_Work required_
The word to find is "injection". State how many lines below contain it, giving only the number.

_Material provided_
►
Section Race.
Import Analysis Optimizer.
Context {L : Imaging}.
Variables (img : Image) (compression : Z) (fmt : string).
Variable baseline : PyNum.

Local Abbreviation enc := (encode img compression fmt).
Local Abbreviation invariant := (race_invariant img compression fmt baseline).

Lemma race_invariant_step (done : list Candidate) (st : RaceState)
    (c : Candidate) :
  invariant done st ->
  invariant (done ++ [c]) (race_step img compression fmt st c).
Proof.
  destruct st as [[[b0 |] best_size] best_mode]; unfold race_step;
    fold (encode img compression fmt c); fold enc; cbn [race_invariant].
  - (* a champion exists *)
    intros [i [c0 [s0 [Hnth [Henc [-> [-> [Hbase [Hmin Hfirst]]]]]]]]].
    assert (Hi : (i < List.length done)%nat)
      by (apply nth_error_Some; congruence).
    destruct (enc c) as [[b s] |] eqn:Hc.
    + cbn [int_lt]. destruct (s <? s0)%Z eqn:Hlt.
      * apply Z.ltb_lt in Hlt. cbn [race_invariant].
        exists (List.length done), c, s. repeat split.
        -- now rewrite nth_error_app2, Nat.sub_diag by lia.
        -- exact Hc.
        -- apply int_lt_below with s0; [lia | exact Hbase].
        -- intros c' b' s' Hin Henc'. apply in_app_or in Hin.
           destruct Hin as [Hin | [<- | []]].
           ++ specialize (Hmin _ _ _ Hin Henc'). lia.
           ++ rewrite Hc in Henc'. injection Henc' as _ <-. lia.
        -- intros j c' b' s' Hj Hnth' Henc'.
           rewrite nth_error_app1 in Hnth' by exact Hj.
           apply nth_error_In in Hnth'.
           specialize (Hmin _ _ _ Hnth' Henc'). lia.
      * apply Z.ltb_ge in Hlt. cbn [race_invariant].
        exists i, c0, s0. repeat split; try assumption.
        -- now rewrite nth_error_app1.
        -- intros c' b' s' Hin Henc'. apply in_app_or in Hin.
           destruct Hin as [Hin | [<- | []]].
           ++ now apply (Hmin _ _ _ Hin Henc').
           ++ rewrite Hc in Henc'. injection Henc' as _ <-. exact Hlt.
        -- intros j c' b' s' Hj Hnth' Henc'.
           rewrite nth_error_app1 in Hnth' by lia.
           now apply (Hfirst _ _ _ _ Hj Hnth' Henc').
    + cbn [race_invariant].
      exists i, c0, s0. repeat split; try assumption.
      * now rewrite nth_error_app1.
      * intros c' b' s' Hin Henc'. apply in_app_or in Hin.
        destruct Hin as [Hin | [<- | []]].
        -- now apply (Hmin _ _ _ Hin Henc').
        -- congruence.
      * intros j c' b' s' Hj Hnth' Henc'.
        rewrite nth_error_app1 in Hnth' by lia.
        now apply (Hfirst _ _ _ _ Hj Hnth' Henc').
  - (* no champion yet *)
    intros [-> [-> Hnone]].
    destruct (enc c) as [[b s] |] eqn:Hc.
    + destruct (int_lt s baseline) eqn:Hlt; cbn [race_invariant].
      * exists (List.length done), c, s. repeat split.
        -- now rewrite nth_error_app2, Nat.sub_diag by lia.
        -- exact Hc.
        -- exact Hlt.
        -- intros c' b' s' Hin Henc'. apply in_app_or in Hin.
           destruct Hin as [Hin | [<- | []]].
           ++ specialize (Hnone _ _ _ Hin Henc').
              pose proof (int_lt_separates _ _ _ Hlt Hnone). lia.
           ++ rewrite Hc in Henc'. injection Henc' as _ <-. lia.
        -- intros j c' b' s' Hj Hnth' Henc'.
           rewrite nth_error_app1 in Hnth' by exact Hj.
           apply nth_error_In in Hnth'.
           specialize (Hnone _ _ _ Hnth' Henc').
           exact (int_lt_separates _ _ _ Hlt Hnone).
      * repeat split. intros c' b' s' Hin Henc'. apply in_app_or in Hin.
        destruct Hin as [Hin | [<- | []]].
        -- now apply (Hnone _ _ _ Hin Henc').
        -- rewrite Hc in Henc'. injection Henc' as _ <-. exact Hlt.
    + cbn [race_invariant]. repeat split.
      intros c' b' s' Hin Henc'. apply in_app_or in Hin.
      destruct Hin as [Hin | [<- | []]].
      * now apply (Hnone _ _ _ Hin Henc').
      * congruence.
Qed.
◄
_Your solution_
4